Clean It Up 1: Cleaning Up Columns

R-Ladies Sydney

2018/11/20

Which beach is dirtiest? Which council does the best job of preventing beach contamination? Have beaches been getting cleaner in the past 5 years? We can answer all of your questions about the Sydney Beaches dataset, but first we need to do some tidying up.

In this lesson, we’re going to try out the janitor package and use functions from dplyr, a package in the tidyverse that is designed for data wrangling to rename and select columns.

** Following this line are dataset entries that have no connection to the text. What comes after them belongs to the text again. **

(* ===== verification/ParsePattern.v ===== *)
(** * ParsePattern: path patterns ([graphforge-cypher/src/parser/patterns.rs]).

    [parse_pattern_inner] and [parse_node_pattern_inner] take the recursive parsers as
    [self].  Expressions only occur as property maps. *)

From stdpp Require Import base numbers list strings.
From Stdlib Require Import ZArith Lia.
From S2P Require Import Prelude Text Ast Scan Lexer TokenStream.

#[local] Open Scope string_scope.
#[local] Open Scope list_scope.
#[local] Open Scope Z_scope.

(** ** Names *)

Definition eat_ident : P str :=
  t ← gets peek;
  match t with
  | Some (Tok.Ident name) => advance;; mret name
  | _ => err
  end.

(** Keyword tokens as label and type names. *)
Definition tok_as_label_str (tok : Tok) : option string :=
  match tok with
  | Tok.Match => Some "Match" | Tok.Return => Some "Return" | Tok.Where => Some "Where"
  | Tok.With => Some "With" | Tok.As => Some "As" | Tok.Distinct => Some "Distinct"
  | Tok.Union => Some "Union" | Tok.All => Some "All" | Tok.Create => Some "Create"
  | Tok.Merge => Some "Merge" | Tok.On => Some "On" | Tok.Set_ => Some "Set"
  | Tok.Remove => Some "Remove" | Tok.Delete => Some "Delete" | Tok.Detach => Some "Detach"
  | Tok.Call => Some "Call" | Tok.Yield => Some "Yield" | Tok.Unwind => Some "Unwind"
  | Tok.Order => Some "Order" | Tok.By => Some "By" | Tok.Skip => Some "Skip"
  | Tok.Limit => Some "Limit" | Tok.Is => Some "Is" | Tok.In => Some "In"
  | Tok.Starts => Some "Starts" | Tok.Ends => Some "Ends" | Tok.Contains => Some "Contains"
  | Tok.Case => Some "Case" | Tok.When => Some "When" | Tok.Then => Some "Then"
  | Tok.Else => Some "Else" | Tok.End => Some "End" | Tok.True => Some "True"
  | Tok.False => Some "False" | Tok.Null => Some "Null" | Tok.Count => Some "Count"
  | Tok.Exists => Some "Exists" | Tok.Not => Some "Not" | Tok.And => Some "And"
  | Tok.Or => Some "Or" | Tok.Xor => Some "Xor" | Tok.Optional => Some "Optional"
  | Tok.Any => Some "Any" | Tok.None => Some "None" | Tok.Single => Some "Single"
  | Tok.Filter => Some "Filter" | Tok.Extract => Some "Extract" | Tok.Reduce => Some "Reduce"
  | Tok.ShortestPath => Some "ShortestPath" | Tok.AllShortestPaths => Some "AllShortestPaths"
  | Tok.Asc => Some "Asc" | Tok.Desc => Some "Desc" | Tok.Ascending => Some "Ascending"
  | Tok.Descending => Some "Descending"
  | _ => None
  end.

Definition eat_label_name : P str :=
  t ← gets peek;
  match t with
  | Some (Tok.Ident name) => advance;; mret name
  | Some tok =>
      match tok_as_label_str tok with
      | Some kw => advance;; mret (bytes_of kw)
      | None => err
      end
  | None => err
  end.

(** [match ts.peek() { Some(Tok::Ident(_)) => Some(eat_ident(ts)?), _ => None }] *)
Definition opt_ident : P (option str) :=
  b ← gets at_ident;
  if (b : bool) then name ← eat_ident; mret (Some name) else mret None.

(** ** Hop counts *)

Definition to_u32 (n : Z) (span : Span) : P Z :=
  if in_range 0 u32_max n then mret n
  else fail (mkParseError ParseErrorKind.InvalidNumericLiteral span).

Definition parse_u32_lit : P Z :=
  t ← gets peek;
  match t with
  | Some (Tok.IntLit n) => t ← advance_unwrap; to_u32 n (token_span t)
  | _ => err
  end.

(** [ts.peek()] is an integer literal. *)
Definition at_int (ts : TokenStream) : bool :=
  match peek ts with Some (Tok.IntLit _) => true | _ => false end.

Definition parse_hop_range : P (option Z * option Z) :=
  t ← gets peek;
  match t with
  | Some Tok.DotDot =>
      advance;;
      b ← gets at_int;
      if (b : bool) then max ← parse_u32_lit; mret (None, Some max) else mret (Some 1, None)
  | Some (Tok.IntLit n) =>
      t ← advance_unwrap;
      min ← to_u32 n (token_span t);
      range ← eat_if Tok.DotDot;
      if (range : bool) then
        b ← gets at_int;
        if (b : bool) then max ← parse_u32_lit; mret (Some min, Some max) else mret (Some min, None)
      else mret (Some min, Some min)
  | _ => mret (Some 1, None)
  end.

Section pattern.
Context (self : Rec).

(** [if ts.peek() == Some(&Tok::LBrace) { Some(parse_expr(ts, 0)?) } else { None }] *)
Definition opt_properties : P (option Expr) :=
  b ← gets (at_ Tok.LBrace);
  if (b : bool) then e ← rec_expr self 0; mret (Some e) else mret None.

(** ** Nodes *)

(** [while ts.eat_if(&Tok::Colon) { labels.push(eat_label_name(ts)?); }] *)
Definition parse_labels : P (list str) :=
  loop (fun labels =>
    colon ← eat_if Tok.Colon;
    if (colon : bool) then l ← eat_label_name; mret (inl (labels ++ [l])) else mret (inr labels)) [].

Definition parse_node_pattern_inner : P (NodePattern Expr) :=
  start ← gets current_pos;
  eat Tok.LParen;;
  var ← opt_ident;
  labels ← parse_labels;
  properties ← opt_properties;
  r ← eat Tok.RParen;
  mret (mkNodePattern var labels properties (mkSpan start (snd r))).

(** ** Relationships *)

Record RelationshipDetail := mkDetail {
  rd_var : option str;
  rd_types : list str;
  rd_min_hops : option Z;
  rd_max_hops : option Z;
  rd_properties : option Expr }.

(** [:TYPE1|TYPE2], or nothing. *)
Definition parse_types : P (list str) :=
  colon ← eat_if Tok.Colon;
  if (colon : bool) then
    first ← eat_label_name;
    loop (fun types =>
      pipe ← eat_if Tok.Pipe;
      if (pipe : bool) then
        eat_if Tok.Colon;;
        l ← eat_label_name;
        mret (inl (types ++ [l]))
      else mret (inr types)) [first]
  else mret [].

Definition parse_rel_detail : P RelationshipDetail :=
  var ← opt_ident;
  types ← parse_types;
  star ← eat_if Tok.Star;
  hops ← (if (star : bool) then parse_hop_range else mret (None, None));
  properties ← opt_properties;
  mret (mkDetail var types (fst hops) (snd hops) properties).

Definition no_detail : RelationshipDetail := mkDetail None [] None None None.

(** The relationship from [start] to the current position. *)
Definition rel_pattern (start : Z) (d : RelationshipDetail) (direction : Direction.Direction) : P (RelPattern Expr) :=
  stop ← gets current_pos;
  mret (mkRelPattern (rd_var d) (rd_types d) direction (rd_min_hops d) (rd_max_hops d)
          (rd_properties d) (mkSpan start stop)).

Definition parse_rel_pattern : P (RelPattern Expr) :=
  start ← gets current_pos;
  t ← gets peek;
  match t with
  | Some Tok.RelOpen =>
      advance;;
      d ← parse_rel_detail;
      eat Tok.RBracket;;
      right ← eat_if Tok.RightArrow;
      if (right : bool) then rel_pattern start d Direction.Out
      else
        dash ← eat_if Tok.Minus;
        if (dash : bool) then rel_pattern start d Direction.Undirected else err
  | Some Tok.LeftArrow =>
      advance;;
      bracket ← eat_if Tok.LBracket;
      if (bracket : bool) then
        d ← parse_rel_detail;
        eat Tok.RBracket;;
        dash ← eat_if Tok.Minus;
        if (dash : bool) then rel_pattern start d Direction.In
        else
          right ← eat_if Tok.RightArrow;
          if (right : bool) then rel_pattern start d Direction.Undirected else err
      else
        right ← eat_if Tok.RightArrow;
        if (right : bool) then rel_pattern start no_detail Direction.Undirected
        else eat Tok.Minus;; rel_pattern start no_detail Direction.In
  | Some Tok.Minus =>
      advance;;
      right ← eat_if Tok.RightArrow;
      if (right : bool) then rel_pattern start no_detail Direction.Out
      else
        dash ← eat_if Tok.Minus;
        if (dash : bool) then rel_pattern start no_detail Direction.Undirected else err
  | _ => err
  end.

(** ** Paths *)

Definition is_relationship_start (t : option Tok) : bool :=
  match t with
  | Some (Tok.RelOpen | Tok.Minus | Tok.LeftArrow) => true
  | _ => false
  end.

Definition is_shortest_path (t : option Tok) : bool :=
  match t with
  | Some (Tok.ShortestPath | Tok.AllShortestPaths) => true
  | _ => false
  end.

(** [p = ], or nothing. *)
Definition parse_path_name : P (option str) :=
  ident ← gets at_ident;
  eq ← gets (at_n 1 Tok.Eq);
  if ident && eq then
    name ← eat_ident;
    eat Tok.Eq;;
    mret (Some name)
  else mret None.

(** The relationships and nodes after the first node. *)
Definition parse_path_tail (first : NodePattern Expr) : P (list (PathElement Expr)) :=
  loop (fun elements =>
    t ← gets peek;
    if is_relationship_start t then
      rel ← parse_rel_pattern;
      node ← parse_node_pattern_inner;
      mret (inl (elements ++ [Rel rel; Node node]))
    else mret (inr elements)) [Node first].

Definition parse_pattern_inner : P (PathPattern Expr) :=
  start ← gets current_pos;
  var ← parse_path_name;
  t ← gets peek;
  if is_shortest_path t then
    advance;;
    eat Tok.LParen;;
    pattern ← rec_pattern self;
    eat Tok.RParen;;
    record_unsupported_from Unsupported.ShortestPath start;;
    span ← gets (span_from start);
    mret (mkPathPattern var (pp_elements pattern) span)
  else
    first ← parse_node_pattern_inner;
    elements ← parse_path_tail first;
    span ← gets (span_from start);
    mret (mkPathPattern var elements span).

Definition parse_pattern_list_inner : P (list (PathPattern Expr)) :=
  comma_separated parse_pattern_inner.
End pattern.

We will also introduce the idea of the pipe %>%, which allows you to string commands together.

Lesson Outcomes

By the end of the lesson, you should:

    1.1. Understand how to clean up column names automatically using clean_names() or manually using rename()     1.2 Know how to create subsets of data using select()     1.3. Be able to “pipe” %>% data through a series of dplyr functions

1.1 Clean up your column names

When you enter data in Excel, you most often don’t think too much about what you call each column. After all, you just label them once and as long as they are meaningful to you, what does it matter if the column name is a long combination of CAPITALLETTERS, lowercaseletters, and numbers?

When you are working with variables in R though, you need to type the name of each variable, every time you want to work with it. So, it makes sense to make your column names as simple, but meaningful as possible! Ideally, they should also be consistently formatted.

An aside

Jenny Bryan has really good advice about naming things. She recommends that you using a labelling system (for files, but the same principles apply for variable names) that makes everything readable by both the computer and by a human (right-now you, but also future you, and anyone else who might interact with your data!).

Is there anything problematic about the column names in the sydneybeaches dataset?

The variable names are mostly ok, except for the one that contains the bacteria level values. “Enterococci (cfu/100ml)”" sticks out as something I don’t want to type more than once. How ’bout you?

In this screencast, we’ll review:

  • How to reformat your column names to be consistent
  • How to change the name of variables that are unwieldy

Watch the video and then carry out the following steps:

  1. Make sure you have the janitor and tidyverse packages installed and loaded
  2. Clean up your column names using whichever method appeals to you most
  3. Change the name of the bacteria column to something that is meaningful to you, though we recommend ‘beachbugs’ if you want to stay consistent with the lesson!

1.2 Selecting just a subset of variables to look at

The beaches dataset is not big; there are a lot of observations but we are only looking at 8 variables. Often you will be dealing with many more variables than this and sometimes you want to simplify your life by only looking at a subset of those variables. The select function from the dyplr package is useful for just this situation.

In this screencast, we’ll review:

Watch the video and then create a new dataframe that contains only the site, council, and beachbugs columns.

1.3 Make your life easier with the pipe %>%

There are lots of old school R users who find the pipe the most confusing aspect of the tidyverse. For beginners, though, the pipe can be really intuitive! So, consider this one of the few benefits of learning R now!

What is the pipe? The pipe is an operator from the magrittr package that allows you to take a dataset and “pipe” it through a series of functions in a step by step way. It looks like this: %>%

The pipe allows you string operations together in a way that is really powerful and accomplishes a lot with relatively few lines of code.

In this screencast, we’ll review:

Watch the video and then carry out the following steps:

  1. Pipe together a series of commands that creates a new dataframe called cleanbeaches containing the output after you have
    • Cleaned the names
    • Renamed the bacteria column
    • Selected interesting columns
  2. Write your cleanbeach data to a new .csv called “cleanbeaches.csv”

Now have a go with your own data!

First, read your data in! (Need a refresher? Check out Basic Basics Lesson 3 here).

Take a close look at your variable names.

Are there any that are untenable?
- Use rename to whip them into shape

Have you used similar formatting across your variables?
- Use clean_names or toupper or tolower (depending on your preference)

How many variables do you have? Does it make sense to select just a few of the most interesting ones to look at? - Use select to create a new dataframe of just the important stuff.

Pipe it all together - Can you use the pipe to string together a series of operations, starting with read_csv and finishing with write_csv, with a series of piped cleaning operations in the middle??

Cleaned up columns? Check! Next up - exploring what’s in those rows!